TrialMatchAI: An End-to-End AI-powered Clinical Trial Recommendation System to Streamline Patient-to-Trial Matching

📝 Paper Summary

Clinical Trial Matching Healthcare Information Retrieval Privacy-Preserving NLP

TrialMatchAI automates clinical trial recruitment by combining hybrid retrieval with locally deployed, fine-tuned open-source LLMs to match patients accurately while preserving data privacy.

Core Problem

Manual patient-to-trial matching is labor-intensive and error-prone, while existing AI solutions often rely on proprietary, cloud-based APIs that compromise patient privacy and lack transparency.

Why it matters:

Patient recruitment is a major bottleneck in drug development, often delaying life-saving treatments
Proprietary API-based models (like GPT-4) create barriers regarding cost, reproducibility, and regulatory compliance (GDPR/HIPAA)
Oncology matching requires complex reasoning over unstructured criteria (e.g., biomarkers, prior treatments) that keyword search misses

Concrete Example: A patient with 'metastatic non-small cell lung cancer' and an 'EGFR mutation' might be eligible for a trial recruiting 'advanced solid tumors' with specific genetic profiles.
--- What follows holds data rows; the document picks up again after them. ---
(** C7.  On buffers laid out as the data model says and in either style,
    the kernel leaves every element at an index from [rot_dim] on of
    every head of every token as it was, in the query and in the key
    buffer; and it leaves every cell of memory as it was that is not
    among the first [rot_dim] elements of a head of a token in one of the
    two buffers. *)
Theorem pass_through (st : style) (pos : Z -> Z) (a : kernel_args)
    (units : Z) (m : cells T) :
  valid_layout a = true ->
  let m' := rotary_embedding_kernel st pos a units m in
  (forall t h j, 0 <= t < units -> 0 <= h < num_heads a ->
     rot_dim a <= j < head_size a ->
     query_at m' a t h j = query_at m a t h j) /\
  (forall t h j, 0 <= t < units -> 0 <= h < num_kv_heads a ->
     rot_dim a <= j < head_size a ->
     key_at m' a t h j = key_at m a t h j) /\
  (forall p k,
     (forall t, 0 <= t < units ->
        ~ rotary_part a (query_ptr a) (query_stride a) (num_heads a) t p k /\
        ~ rotary_part a (key_ptr a) (key_stride a) (num_kv_heads a) t p k) ->
     m' p k = m p k).
Proof.
  intros Hv.
  destruct (valid_layout_spec a Hv) as (Hr & Hqs & Hks & Hqk & Hcq & Hck).
  pose proof (quot2_bounds (proj1 Hr)) as He.
  cbv zeta. unfold query_at, key_at. repeat split.
  - intros t h j Ht Hh Hj. apply kernel_frame. intros t' Ht'. split.
    + apply tail_not_rotated; auto; lia.
    + intros [E _]. contradiction.
  - intros t h j Ht Hh Hj. apply kernel_frame. intros t' Ht'. split.
    + intros [E _]. congruence.
    + apply tail_not_rotated; auto; lia.
  - intros p k Hout. apply kernel_frame. intros t Ht.
    destruct (Hout t Ht) as [Hq Hk].
    split; intros [-> (h & Hh & Hin)]; [apply Hq | apply Hk];
      (split; [reflexivity|]; exists h; split; [assumption | lia]).
Qed.

End Transform.

(** On [args_ex] (heads of size 4 with [rot_dim] 2, so [rot_dim/2] = 1)
    and the integer memory [mem_ex], whose cache rows hold cos = 0 and
    sin = 1: the pair of head 1 of token 1 of the query, (2012, 2013),
    becomes (-2013, 2012), and the pair of head 0 of token 1 of the key,
    (3004, 3005), becomes (-3005, 3004). *)
Lemma neox_rotation_witness :
  valid_layout args_ex = true /\
  query_at (rotary_embedding_kernel Neox pos_ex args_ex 2 mem_ex)
    args_ex 1 1 0 = -2013 /\
  query_at (rotary_embedding_kernel Neox pos_ex args_ex 2 mem_ex)
    args_ex 1 1 1 = 2012 /\
  key_at (rotary_embedding_kernel Neox pos_ex args_ex 2 mem_ex)
    args_ex 1 0 0 = -3005 /\
  key_at (rotary_embedding_kernel Neox pos_ex args_ex 2 mem_ex)
    args_ex 1 0 1 = 3004.
Proof.
  assert (Hv : valid_layout args_ex = true) by reflexivity.
  assert (Ht : 0 <= 1 < 2) by lia.
  assert (Hi : 0 <= 0 < rot_dim args_ex / 2) by (vm_compute; split; congruence).
  destruct (@neox_rotation Z Scalar_Z pos_ex args_ex 2 mem_ex 1 1 0 Hv Ht Hi)
    as [Hq _].
  destruct (@neox_rotation Z Scalar_Z pos_ex args_ex 2 mem_ex 1 0 0 Hv Ht Hi)
    as [_ Hk].
  destruct (Hq ltac:(vm_compute; split; congruence)) as [Hq1 Hq2].
  destruct (Hk ltac:(vm_compute; split; congruence)) as [Hk1 Hk2].
  split; [exact Hv|].
  split; [exact (eq_trans Hq1 eq_refl)|].
  split; [exact (eq_trans Hq2 eq_refl)|].
  split; [exact (eq_trans Hk1 eq_refl) | exact (eq_trans Hk2 eq_refl)].
Defined.

(** On the same input, elements 2 and 3 of head 1 of token 1 of the
    query, past [rot_dim] = 2, keep their values 2014 and 2015, and so
    does element 3 of head 0 of token 0 of the key. *)
Lemma pass_through_witness :
  valid_layout args_ex = true /\
  query_at (rotary_embedding_kernel Neox pos_ex args_ex 2 mem_ex)
    args_ex 1 1 2 = 2014 /\
  query_at (rotary_embedding_kernel Interleaved pos_ex args_ex 2 mem_ex)
    args_ex 1 1 3 = 2015 /\
  key_at (rotary_embedding_kernel Neox pos_ex args_ex 2 mem_ex)
    args_ex 0 0 3 = 3003.
Proof.
  assert (Hv : valid_layout args_ex = true) by reflexivity.
  destruct (@pass_through Z Scalar_Z Neox pos_ex args_ex 2 mem_ex Hv)
    as (Hq & Hk & _).
  destruct (@pass_through Z Scalar_Z Interleaved pos_ex args_ex 2 mem_ex Hv)
    as (Hq' & _ & _).
  split; [exact Hv|].
  split; [rewrite Hq; [reflexivity | | |]; vm_compute; split; congruence|].
  split; [rewrite Hq'; [reflexivity | | |]; vm_compute; split; congruence|].
  rewrite Hk; [reflexivity | | |]; vm_compute; split; congruence.
Defined.

(** ** C4: no partial completion *)

(** With the kernel modelled from the specification, a call that returns
    normally has run the work unit of each of its [num_tokens] tokens. *)
Lemma npu_runs_every_unit {T} `{Scalar T} (env : Env) (c : Call)
    (d : device_state T) :
  npu_accepts env c = true ->
  floats (device_after run_event
            (snd (vllm_ascend.rotary_embedding env c [])) d) =
  for_range (Z.quot (numel (query c)) (last_dim (query c)))
    (token_unit (style_of (is_neox c))
       (words d (data_ptr (positions c))) (args_of c))
    (floats d).
Proof.
  intros Ha. unfold device_after.
  destruct (npu_outcome env c) as [_ ->]. rewrite Ha. reflexivity.
Qed.

(** C4, counterexample.  In [call_query_mismatch] the width 5 of the
    query is not a multiple of [head_size] 2, while the key and the cache
    are as they should be.  The NPU entry point does not reject the call:
    it returns normally, and the kernel it has submitted has rewritten
    the key buffer (the first pair of token 0 went from (3000, 3001) to
    (-3001, 3000)).  The query has been transformed as two heads of size
    2 per row, and the fifth element of each row has been left out. *)
Lemma query_mismatch_modifies_key :
  let c := call_query_mismatch in
  let r := vllm_ascend.rotary_embedding env_ex c [] in
  let d' := device_after run_event (snd r) dev_ex in
  last_dim (query c) mod c_head_size c = 1 /\
  last_dim (key c) mod c_head_size c = 0 /\
  violates_shape_precondition c = true /\
  fst r = Ok tt /\
  key_at (floats dev_ex) (args_of c) 0 0 0 = 3000 /\
  key_at (floats dev_ex) (args_of c) 0 0 1 = 3001 /\
  key_at (floats d') (args_of c) 0 0 0 = -3001 /\
  key_at (floats d') (args_of c) 0 0 1 = 3000 /\
  floats d' <> floats dev_ex /\
  num_heads (args_of c) = 2 /\
  floats d' (data_ptr (query c)) 4 = floats dev_ex (data_ptr (query c)) 4.
Proof.
  cbv zeta. repeat (split; [vm_compute; congruence|]).
  split; [|split; vm_compute; congruence].
  intros E.
  assert (E' : floats
                 (device_after run_event
                    (snd (vllm_ascend.rotary_embedding env_ex
                            call_query_mismatch [])) dev_ex) 300 0
               = floats dev_ex 300 0) by (rewrite E; reflexivity).
  vm_compute in E'. discriminate E'.
Qed.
Standard keyword search misses the 'solid tumor' semantic connection, while proprietary LLMs raise privacy concerns. TrialMatchAI normalizes these entities and uses chain-of-thought reasoning to verify the genetic match locally.

Key Novelty

Privacy-First Modular RAG for Clinical Matching

Deconstructs the matching process into a local pipeline: Entity Normalization → Hybrid Retrieval → LLM Re-ranking → Chain-of-Thought Reasoning
Replaces massive proprietary models with smaller, fine-tuned open-source models (Gemma-2-2B, Phi-4) optimized for biomedical reasoning
Uses Phenopackets standardization to ingest heterogeneous patient data (structured records and unstructured notes) into a unified format

Architecture

The end-to-end workflow of TrialMatchAI, detailing the four processing levels from data ingestion to final ranking.

Evaluation Highlights

92.3% of real-world cancer patients (WIDE cohort) had at least one relevant trial retrieved within the top 20 recommendations
Achieved >90% recall on synthetic benchmarks (TREC 2021/2022) while retrieving only 3% of the total trial pool (approx. 500 documents)
Expert evaluation validated >90% accuracy in criterion-level eligibility classification using the fine-tuned reasoning model

Breakthrough Assessment

8/10

Strong contribution to privacy-preserving healthcare AI. It matches the performance of proprietary systems (like TrialGPT) using open-source models manageable in clinical settings, addressing a critical deployment barrier.

⚙️ Technical Details

Problem Definition

Setting: Rank a corpus of clinical trials T for a specific patient profile P based on eligibility criteria

Inputs: Patient data (unstructured notes + structured demographics) and Clinical Trial metadata (inclusion/exclusion criteria)

Outputs: Ranked list of eligible trials with criterion-level explanations (Met/Not Met)

Pipeline Flow

Group: Ingestion (NER + Normalization)
Group: Retrieval (Hybrid Search)
Group: Reasoning (Re-ranking + CoT Classification)

System Modules

Entity Extractor

Extract clinical entities (diseases, genes, treatments) from patient notes and trial criteria

Model or implementation: BioBERT, RoBERTa-large, GLiNER (fine-tuned)

Hybrid Retriever

Retrieve broad set of candidate trials using lexical and semantic matching

Model or implementation: Elasticsearch (BM25) + BGE-M3 (Vector Embeddings)

Re-Ranker (Reasoning)

Prioritize trials based on criterion-level relevance to patient

Model or implementation: Gemma-2-2B (fine-tuned)

Eligibility Classifier (Reasoning)

Perform final inclusion/exclusion decision with explanations

Model or implementation: Phi-4 (fine-tuned with Medical Chain-of-Thought)

Novel Architectural Elements

Hierarchical filtering pipeline: Entity Norm -> Hybrid Retrieval -> Lightweight Re-ranking -> Heavy CoT Reasoning
Integration of Phenopackets standard for interoperable patient data ingestion within a RAG workflow

Modeling

Base Model: Gemma-2-2B (Re-ranking) and Phi-4 (Eligibility Reasoning)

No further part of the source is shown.